++++ EXTRACTED DATA ++++
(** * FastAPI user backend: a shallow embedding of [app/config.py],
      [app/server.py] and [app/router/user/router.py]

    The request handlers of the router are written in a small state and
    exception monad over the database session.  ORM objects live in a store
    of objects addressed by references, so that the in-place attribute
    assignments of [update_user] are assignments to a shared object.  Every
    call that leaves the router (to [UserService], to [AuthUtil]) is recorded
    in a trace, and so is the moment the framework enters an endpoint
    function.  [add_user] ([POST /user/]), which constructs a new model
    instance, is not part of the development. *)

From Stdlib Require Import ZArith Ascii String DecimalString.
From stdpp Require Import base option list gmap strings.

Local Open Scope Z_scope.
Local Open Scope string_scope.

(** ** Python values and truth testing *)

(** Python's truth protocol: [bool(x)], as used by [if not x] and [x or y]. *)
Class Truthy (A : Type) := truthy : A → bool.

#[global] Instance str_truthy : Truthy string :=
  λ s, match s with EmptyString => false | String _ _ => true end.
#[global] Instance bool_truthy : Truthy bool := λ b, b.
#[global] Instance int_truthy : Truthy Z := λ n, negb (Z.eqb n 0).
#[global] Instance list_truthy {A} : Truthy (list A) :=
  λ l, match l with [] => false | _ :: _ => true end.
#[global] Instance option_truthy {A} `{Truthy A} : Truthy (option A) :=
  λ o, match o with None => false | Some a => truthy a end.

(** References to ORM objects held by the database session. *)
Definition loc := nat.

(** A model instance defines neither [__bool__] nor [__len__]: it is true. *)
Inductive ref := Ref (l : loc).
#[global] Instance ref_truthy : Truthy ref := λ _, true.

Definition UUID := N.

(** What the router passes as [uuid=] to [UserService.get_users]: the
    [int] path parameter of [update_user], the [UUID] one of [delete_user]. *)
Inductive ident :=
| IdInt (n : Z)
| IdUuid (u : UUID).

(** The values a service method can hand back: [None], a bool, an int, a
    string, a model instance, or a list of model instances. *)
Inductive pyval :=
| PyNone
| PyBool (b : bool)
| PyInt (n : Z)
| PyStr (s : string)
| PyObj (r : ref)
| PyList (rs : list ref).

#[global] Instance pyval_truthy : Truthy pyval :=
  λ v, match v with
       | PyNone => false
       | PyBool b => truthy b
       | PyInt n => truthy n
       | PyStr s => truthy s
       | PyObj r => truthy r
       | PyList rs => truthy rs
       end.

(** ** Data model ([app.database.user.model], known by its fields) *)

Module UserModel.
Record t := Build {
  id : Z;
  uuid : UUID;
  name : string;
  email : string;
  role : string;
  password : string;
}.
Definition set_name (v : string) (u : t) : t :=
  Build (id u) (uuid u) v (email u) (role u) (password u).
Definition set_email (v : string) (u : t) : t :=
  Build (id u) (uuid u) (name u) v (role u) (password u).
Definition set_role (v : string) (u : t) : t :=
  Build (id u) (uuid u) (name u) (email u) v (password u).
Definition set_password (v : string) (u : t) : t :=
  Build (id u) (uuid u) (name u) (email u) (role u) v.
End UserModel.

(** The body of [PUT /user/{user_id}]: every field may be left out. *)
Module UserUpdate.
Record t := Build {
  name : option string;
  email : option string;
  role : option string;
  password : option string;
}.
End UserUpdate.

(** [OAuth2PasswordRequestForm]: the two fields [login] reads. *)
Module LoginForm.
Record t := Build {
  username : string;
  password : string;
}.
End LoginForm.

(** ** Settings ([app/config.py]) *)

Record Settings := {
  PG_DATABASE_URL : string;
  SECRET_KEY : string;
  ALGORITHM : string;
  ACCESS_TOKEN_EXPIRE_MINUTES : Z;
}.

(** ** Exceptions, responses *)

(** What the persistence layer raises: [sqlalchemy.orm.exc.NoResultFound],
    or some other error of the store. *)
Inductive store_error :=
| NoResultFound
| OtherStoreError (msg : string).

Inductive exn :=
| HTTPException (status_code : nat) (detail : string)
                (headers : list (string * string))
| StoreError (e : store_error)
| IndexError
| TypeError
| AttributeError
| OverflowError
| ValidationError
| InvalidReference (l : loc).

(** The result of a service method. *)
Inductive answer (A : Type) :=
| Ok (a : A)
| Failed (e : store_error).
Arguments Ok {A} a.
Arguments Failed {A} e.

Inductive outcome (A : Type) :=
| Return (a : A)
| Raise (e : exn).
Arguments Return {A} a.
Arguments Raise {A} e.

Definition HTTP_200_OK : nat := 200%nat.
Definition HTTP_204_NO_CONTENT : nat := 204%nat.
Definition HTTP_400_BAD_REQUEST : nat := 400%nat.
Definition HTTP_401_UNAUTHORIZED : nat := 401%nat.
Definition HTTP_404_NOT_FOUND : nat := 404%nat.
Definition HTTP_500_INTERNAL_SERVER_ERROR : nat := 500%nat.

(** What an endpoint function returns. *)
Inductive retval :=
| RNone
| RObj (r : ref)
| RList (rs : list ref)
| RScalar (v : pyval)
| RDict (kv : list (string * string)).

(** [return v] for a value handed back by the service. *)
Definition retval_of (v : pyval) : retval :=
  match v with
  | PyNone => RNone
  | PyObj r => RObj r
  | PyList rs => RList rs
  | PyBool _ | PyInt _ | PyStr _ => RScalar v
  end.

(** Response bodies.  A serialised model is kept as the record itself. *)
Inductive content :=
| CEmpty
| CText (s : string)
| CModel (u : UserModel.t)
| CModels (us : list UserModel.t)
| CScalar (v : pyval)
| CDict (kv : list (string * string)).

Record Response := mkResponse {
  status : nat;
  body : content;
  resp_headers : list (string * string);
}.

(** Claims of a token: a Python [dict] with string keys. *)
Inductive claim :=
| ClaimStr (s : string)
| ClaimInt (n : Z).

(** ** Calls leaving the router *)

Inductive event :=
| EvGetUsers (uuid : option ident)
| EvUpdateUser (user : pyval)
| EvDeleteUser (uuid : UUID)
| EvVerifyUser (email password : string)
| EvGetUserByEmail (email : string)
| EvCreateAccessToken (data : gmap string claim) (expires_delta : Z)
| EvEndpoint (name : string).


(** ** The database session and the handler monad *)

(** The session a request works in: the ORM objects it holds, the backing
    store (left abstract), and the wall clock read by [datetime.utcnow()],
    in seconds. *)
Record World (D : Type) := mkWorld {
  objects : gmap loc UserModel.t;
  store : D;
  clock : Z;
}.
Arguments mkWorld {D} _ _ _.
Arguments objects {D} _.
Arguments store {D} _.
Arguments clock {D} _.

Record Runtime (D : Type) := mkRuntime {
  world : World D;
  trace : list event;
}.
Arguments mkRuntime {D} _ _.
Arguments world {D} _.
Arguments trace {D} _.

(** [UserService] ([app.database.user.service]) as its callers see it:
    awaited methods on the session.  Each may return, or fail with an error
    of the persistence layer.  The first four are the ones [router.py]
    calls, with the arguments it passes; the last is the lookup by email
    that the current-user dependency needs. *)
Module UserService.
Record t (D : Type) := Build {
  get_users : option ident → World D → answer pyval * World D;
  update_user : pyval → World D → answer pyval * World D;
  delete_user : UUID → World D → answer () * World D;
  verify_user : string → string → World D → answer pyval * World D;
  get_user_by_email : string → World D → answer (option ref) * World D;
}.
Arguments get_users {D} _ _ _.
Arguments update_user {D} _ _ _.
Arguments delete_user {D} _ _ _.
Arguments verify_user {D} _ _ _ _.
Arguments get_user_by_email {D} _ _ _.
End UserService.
++++
Return the opening line of the data and every line after it through the line containing "λ o, match o", please, exactly as written and with nothing added.

### RESPONSE
(** * FastAPI user backend: a shallow embedding of [app/config.py],
      [app/server.py] and [app/router/user/router.py]

    The request handlers of the router are written in a small state and
    exception monad over the database session.  ORM objects live in a store
    of objects addressed by references, so that the in-place attribute
    assignments of [update_user] are assignments to a shared object.  Every
    call that leaves the router (to [UserService], to [AuthUtil]) is recorded
    in a trace, and so is the moment the framework enters an endpoint
    function.  [add_user] ([POST /user/]), which constructs a new model
    instance, is not part of the development. *)

From Stdlib Require Import ZArith Ascii String DecimalString.
From stdpp Require Import base option list gmap strings.

Local Open Scope Z_scope.
Local Open Scope string_scope.

(** ** Python values and truth testing *)

(** Python's truth protocol: [bool(x)], as used by [if not x] and [x or y]. *)
Class Truthy (A : Type) := truthy : A → bool.

#[global] Instance str_truthy : Truthy string :=
  λ s, match s with EmptyString => false | String _ _ => true end.
#[global] Instance bool_truthy : Truthy bool := λ b, b.
#[global] Instance int_truthy : Truthy Z := λ n, negb (Z.eqb n 0).
#[global] Instance list_truthy {A} : Truthy (list A) :=
  λ l, match l with [] => false | _ :: _ => true end.
#[global] Instance option_truthy {A} `{Truthy A} : Truthy (option A) :=
  λ o, match o with None => false | Some a => truthy a end.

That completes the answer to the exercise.